The Emperor Dragonfly, Anax Imperator, lives and develops underwater as an immature. It is most abundant in Europe and neighboring areas of Asia and Africa. The adults emerge from early spring until mid-summer when conditions are favorable for adult feeding and reproduction. How do they know when to emerge?
Philip Corbet* studied dragonfly development under a variety of conditions and found that daylength at the time of the molt to final larval instar was critical. If the daylength was increasing (as it does from December to June), the immature would continue development and emerge as an adult. If the daylength was constant or decreasing (as it does from summer to winter), the final instar larva would enter diapause, that is, it would continue to feed, but development was halted.

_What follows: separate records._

Lemma New_padded Intn Exp g doc recipient src dst surbID t c f :
  New (N := N) Sum256 Period Intn Exp nikeKnown kemKnown kemUnmarshal g doc (padded recipient) src dst surbID t c f =
  New Sum256 Period Intn Exp nikeKnown kemKnown kemUnmarshal g doc recipient src dst surbID t c f.
Proof.
  unfold New. generalize 0%nat. induction maxAttempts as [|n IH]; intros k; [done|]. cbn [selectLoop].
  destruct (selectHops _ _ _ _ _ _ _ _) as [[descs k']| |]; [|done..]. go. rewrite buildHops_padded.
  destruct (buildHops _ _ _ _ _ _ _ _ _ _ _ _ _ _) as [[[]]| |]; go; done.
Qed.

(** The time a scheduled path takes. *)
Lemma scheduled_finish g M recipient surbID isForward descs path now finish :
  0 <= M ->
  scheduled (N := N) (K := K) Sum256 Period nikeKnown kemKnown kemUnmarshal g M recipient surbID isForward descs path
    now finish ->
  now <= finish <= now + Z.of_nat (length descs) * M * millisecond.
Proof.
  intros HM. revert path now. induction descs as [|v descs IH]; intros [|h path] now; try done.
  { cbn. lia. }
  intros (e & d & _ & Hd & _ & _ & _ & Hs). apply IH in Hs.
  replace (Z.of_nat (length (v :: descs))) with (Z.of_nat (length descs) + 1) by (simpl; lia).
  destruct (_ && _) in Hs; unfold millisecond in *; nia.
Qed.

(** The hops of a scheduled path do what [MixRelay] expects of a leg. *)
Lemma scheduled_leg g M recipient surbID isForward descs path now finish :
  descs <> [] -> M * ms <= NumMixKeys * Period ->
  scheduled (N := N) (K := K) Sum256 Period nikeKnown kemKnown kemUnmarshal g M recipient surbID isForward descs path
    now finish ->
  exists d, leg Period recipient surbID isForward (route path) d.
Proof.
  intros Hne HM. revert path now Hne. induction descs as [|v descs IH]; intros [|h path] now Hne; try done.
  intros (e & d & _ & Hd & _ & _ & Hc & Hs). destruct descs as [|v' descs].
  - destruct path; [|done]. exists d. cbn [route]. rewrite Hc. constructor.
  - destruct path as [|h' path]; [done|]. destruct (IH _ _ ltac:(done) Hs) as [dl Hl]. exists dl.
    cbn [route]. rewrite Hc. unfold hopCommands. rewrite app_nil_r. constructor; [lia| |done].
    unfold ms in *. nia.
Qed.

Lemma length_route (path : list (@PathHop N K)) : length (route path) = length path.
Proof. induction path as [|h path IH]; cbn [route length]; lia. Qed.

Context (Hsum : forall b, length (Sum256 b) = 32%nat) (HP : 0 < Period).
Context (keyOf : MixDescriptor -> Z -> nike_PrivateKey).

Definition source (isForward : bool) (gateway service : MixDescriptor) : MixDescriptor :=
  if isForward then gateway else service.

(** What a client knows of a path it selected. *)
Record clientPath (g : Geometry) (doc : Document) (gateway service : MixDescriptor) (recipient : bytes)
    (surbID : option bytes) (isForward : bool) (base : Z) (path : list (@PathHop N K)) (finish : Z)
    (descs : list MixDescriptor) (sks : list nike_PrivateKey) : Prop := {
  cp_full : fullPath doc isForward (source isForward gateway service) (source (negb isForward) gateway service) descs;
  cp_ids : map ID path = map (fun v => idHash Sum256 (IdentityKey v)) descs;
  cp_keys : epochKeys Period keyOf base (deadline doc base) descs sks;
  cp_pub : path_keys path sks;
  cp_valid : valid_path g 0 path;
  cp_length : (length path = length (Topology doc) + (if isForward then 2 else 1))%nat;
  cp_surb : hasSURB (lastCommands path) = bool_decide (is_Some surbID) && negb isForward;
  cp_finish : base <= finish <= deadline doc base;
  cp_leg : MuMaxDelay doc * ms <= NumMixKeys * Period ->
    exists d, leg Period (padded recipient) surbID isForward (route path) d;
}.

After several months of diapause, development can proceed but does not if the water temperature is below 10 centigrade. This prevents these dragonflies from becoming adults in the winter cold. In spring, when the water begins to warm, the dragonfly immature will begin the process of metamorphosis to an adult that takes about 30 days. In this way, the Emperor Dragonfly emerges in favorable environmental conditions and not the inhospitable temperatures of late autumn and winter.
*PHILIP S. CORBET. Environmental Factors Influencing the Induction and Termination of Diapause in the Emperor Dragonfly, Anax Imperator. Journal of Experimental Biology 1956 33: 1-14.